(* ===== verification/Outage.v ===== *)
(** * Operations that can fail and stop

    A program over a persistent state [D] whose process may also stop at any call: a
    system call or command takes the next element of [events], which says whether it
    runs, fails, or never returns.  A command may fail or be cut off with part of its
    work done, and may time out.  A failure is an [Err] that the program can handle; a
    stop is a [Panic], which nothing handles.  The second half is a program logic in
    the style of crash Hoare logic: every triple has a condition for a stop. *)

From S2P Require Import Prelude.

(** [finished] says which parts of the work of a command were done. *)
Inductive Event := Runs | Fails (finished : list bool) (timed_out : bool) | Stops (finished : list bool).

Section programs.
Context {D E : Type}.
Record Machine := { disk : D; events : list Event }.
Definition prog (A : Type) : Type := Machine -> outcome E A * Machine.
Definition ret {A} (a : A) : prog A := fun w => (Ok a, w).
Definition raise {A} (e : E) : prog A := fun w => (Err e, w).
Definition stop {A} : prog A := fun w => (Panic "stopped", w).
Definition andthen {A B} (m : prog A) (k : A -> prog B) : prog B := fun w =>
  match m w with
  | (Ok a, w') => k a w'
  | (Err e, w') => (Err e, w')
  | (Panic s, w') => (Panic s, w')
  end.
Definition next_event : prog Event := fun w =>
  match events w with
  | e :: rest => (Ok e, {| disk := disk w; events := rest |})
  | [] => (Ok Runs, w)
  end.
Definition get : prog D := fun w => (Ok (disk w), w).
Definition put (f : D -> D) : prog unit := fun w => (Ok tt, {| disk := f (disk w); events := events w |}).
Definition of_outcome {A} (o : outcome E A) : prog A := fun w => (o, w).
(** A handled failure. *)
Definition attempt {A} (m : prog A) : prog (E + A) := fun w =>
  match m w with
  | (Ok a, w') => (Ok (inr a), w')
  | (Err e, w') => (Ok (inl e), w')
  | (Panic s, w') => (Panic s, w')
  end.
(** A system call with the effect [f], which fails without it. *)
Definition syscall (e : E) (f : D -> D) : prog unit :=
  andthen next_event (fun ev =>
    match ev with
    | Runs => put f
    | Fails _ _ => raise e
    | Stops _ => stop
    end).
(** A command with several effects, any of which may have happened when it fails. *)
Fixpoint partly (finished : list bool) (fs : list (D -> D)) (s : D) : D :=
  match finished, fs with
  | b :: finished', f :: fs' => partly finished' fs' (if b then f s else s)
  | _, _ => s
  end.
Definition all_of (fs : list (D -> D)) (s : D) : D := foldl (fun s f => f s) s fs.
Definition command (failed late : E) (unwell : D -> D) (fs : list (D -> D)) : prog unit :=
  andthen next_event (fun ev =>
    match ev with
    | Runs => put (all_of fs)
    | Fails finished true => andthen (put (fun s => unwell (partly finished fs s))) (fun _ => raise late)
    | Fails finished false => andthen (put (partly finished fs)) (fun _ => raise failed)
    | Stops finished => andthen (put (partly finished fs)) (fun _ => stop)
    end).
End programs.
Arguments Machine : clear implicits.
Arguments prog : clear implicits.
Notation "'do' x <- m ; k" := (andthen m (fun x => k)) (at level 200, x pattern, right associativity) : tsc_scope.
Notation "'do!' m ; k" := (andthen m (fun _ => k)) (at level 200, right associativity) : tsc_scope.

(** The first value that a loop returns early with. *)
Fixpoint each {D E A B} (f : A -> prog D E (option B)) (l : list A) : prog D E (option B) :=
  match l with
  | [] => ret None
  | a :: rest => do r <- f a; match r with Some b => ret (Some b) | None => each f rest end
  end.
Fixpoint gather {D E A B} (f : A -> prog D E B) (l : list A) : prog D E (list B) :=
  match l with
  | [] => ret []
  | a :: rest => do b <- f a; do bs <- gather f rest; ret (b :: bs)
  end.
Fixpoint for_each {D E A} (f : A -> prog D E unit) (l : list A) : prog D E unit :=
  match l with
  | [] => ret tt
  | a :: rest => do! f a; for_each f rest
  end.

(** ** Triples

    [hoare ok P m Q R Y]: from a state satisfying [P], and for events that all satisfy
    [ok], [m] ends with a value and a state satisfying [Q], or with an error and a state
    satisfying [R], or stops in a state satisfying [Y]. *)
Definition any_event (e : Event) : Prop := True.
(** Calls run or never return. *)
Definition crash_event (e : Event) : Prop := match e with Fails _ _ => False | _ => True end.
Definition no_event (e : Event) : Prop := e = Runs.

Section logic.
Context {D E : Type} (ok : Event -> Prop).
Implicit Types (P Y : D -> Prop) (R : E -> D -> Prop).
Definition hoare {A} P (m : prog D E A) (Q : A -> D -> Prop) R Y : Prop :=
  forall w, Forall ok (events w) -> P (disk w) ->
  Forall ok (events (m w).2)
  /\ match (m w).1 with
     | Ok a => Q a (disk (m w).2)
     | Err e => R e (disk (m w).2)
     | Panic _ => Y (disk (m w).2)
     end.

====

● **GOAL OF THE EXERCISE**: Only lines containing the word "never" should be copied from the material above.

● **EXERCISE OUTPUT**:
    runs, fails, or never returns.  A command may fail or be cut off with part of its
(** Calls run or never return. *)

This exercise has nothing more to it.